*** DATA SUPPLIED Section Begins ***
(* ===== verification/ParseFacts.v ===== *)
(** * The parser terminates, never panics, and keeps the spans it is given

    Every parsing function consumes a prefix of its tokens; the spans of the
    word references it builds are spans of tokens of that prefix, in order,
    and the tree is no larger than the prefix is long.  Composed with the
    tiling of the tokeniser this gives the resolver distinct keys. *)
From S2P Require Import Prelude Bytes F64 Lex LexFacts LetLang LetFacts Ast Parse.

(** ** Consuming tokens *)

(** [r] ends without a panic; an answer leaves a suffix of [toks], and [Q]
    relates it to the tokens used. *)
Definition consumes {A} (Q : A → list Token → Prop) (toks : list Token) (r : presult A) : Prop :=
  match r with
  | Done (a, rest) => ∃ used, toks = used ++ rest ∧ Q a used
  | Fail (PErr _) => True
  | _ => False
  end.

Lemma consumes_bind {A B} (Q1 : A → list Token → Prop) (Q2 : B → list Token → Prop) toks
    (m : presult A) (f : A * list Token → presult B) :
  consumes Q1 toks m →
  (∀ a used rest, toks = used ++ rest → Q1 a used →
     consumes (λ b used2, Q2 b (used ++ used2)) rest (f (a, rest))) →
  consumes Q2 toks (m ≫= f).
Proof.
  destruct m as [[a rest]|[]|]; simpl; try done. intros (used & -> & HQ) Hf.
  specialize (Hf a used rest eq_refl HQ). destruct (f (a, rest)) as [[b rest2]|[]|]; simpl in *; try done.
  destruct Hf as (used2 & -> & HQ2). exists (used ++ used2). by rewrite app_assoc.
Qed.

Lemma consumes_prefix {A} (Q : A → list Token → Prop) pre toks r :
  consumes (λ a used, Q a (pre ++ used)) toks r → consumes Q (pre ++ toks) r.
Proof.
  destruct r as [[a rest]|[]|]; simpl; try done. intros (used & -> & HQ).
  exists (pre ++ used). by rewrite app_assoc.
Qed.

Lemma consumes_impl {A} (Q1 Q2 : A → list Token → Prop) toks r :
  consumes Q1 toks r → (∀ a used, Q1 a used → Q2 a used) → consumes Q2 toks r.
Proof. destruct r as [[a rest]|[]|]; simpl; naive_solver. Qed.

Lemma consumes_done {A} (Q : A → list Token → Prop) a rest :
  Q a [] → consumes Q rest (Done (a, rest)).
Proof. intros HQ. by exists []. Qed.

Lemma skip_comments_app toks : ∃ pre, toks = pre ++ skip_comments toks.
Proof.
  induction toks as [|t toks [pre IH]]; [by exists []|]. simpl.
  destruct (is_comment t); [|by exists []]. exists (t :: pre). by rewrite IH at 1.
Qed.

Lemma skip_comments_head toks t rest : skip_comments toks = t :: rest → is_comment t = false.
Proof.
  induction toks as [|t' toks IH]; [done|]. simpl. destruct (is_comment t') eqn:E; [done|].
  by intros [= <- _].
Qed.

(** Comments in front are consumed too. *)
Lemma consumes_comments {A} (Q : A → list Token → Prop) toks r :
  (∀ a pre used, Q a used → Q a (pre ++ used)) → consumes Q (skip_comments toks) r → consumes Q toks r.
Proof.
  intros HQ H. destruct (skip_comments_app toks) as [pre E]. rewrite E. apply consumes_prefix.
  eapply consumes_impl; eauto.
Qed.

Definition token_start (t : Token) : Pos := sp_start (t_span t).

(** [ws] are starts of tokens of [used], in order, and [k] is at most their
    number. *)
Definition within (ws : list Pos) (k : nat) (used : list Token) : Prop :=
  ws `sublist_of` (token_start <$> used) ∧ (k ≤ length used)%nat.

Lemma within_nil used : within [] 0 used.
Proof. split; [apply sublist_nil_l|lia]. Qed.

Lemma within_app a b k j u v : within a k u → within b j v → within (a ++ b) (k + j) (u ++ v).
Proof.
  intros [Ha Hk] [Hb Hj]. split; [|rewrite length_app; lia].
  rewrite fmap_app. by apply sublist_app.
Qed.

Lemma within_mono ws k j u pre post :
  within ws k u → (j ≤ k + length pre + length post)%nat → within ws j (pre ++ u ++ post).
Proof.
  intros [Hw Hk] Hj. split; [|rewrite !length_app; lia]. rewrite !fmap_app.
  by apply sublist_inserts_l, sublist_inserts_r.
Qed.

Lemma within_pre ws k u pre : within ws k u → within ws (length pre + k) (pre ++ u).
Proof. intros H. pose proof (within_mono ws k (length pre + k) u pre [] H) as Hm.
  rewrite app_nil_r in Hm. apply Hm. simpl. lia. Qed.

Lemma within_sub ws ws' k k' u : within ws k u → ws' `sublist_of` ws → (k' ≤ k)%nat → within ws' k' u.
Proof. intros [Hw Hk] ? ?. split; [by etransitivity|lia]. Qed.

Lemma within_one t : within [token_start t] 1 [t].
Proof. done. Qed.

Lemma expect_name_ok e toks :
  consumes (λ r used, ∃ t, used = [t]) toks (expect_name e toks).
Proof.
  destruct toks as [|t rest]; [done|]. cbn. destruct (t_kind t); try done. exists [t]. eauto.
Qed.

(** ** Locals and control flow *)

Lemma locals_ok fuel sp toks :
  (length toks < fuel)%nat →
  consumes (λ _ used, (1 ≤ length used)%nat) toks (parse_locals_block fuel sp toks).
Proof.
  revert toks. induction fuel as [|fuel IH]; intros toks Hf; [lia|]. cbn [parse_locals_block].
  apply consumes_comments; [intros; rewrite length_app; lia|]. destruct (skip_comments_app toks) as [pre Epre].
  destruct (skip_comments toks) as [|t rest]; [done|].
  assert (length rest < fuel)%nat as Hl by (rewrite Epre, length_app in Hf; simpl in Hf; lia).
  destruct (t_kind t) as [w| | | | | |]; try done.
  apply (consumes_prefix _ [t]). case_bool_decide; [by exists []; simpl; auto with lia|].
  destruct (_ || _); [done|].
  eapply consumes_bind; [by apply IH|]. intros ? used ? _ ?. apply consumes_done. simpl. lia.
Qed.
*** DATA SUPPLIED Section Ends ***
## WORK INSTRUCTIONS
Copy the entries above exactly, but only from the line holding "(** ** Locals and control flow *)" through the line holding "destruct (t_kind t) as", both included.

## FINISHED EXERCISE
(** ** Locals and control flow *)

Lemma locals_ok fuel sp toks :
  (length toks < fuel)%nat →
  consumes (λ _ used, (1 ≤ length used)%nat) toks (parse_locals_block fuel sp toks).
Proof.
  revert toks. induction fuel as [|fuel IH]; intros toks Hf; [lia|]. cbn [parse_locals_block].
  apply consumes_comments; [intros; rewrite length_app; lia|]. destruct (skip_comments_app toks) as [pre Epre].
  destruct (skip_comments toks) as [|t rest]; [done|].
  assert (length rest < fuel)%nat as Hl by (rewrite Epre, length_app in Hf; simpl in Hf; lia).
  destruct (t_kind t) as [w| | | | | |]; try done.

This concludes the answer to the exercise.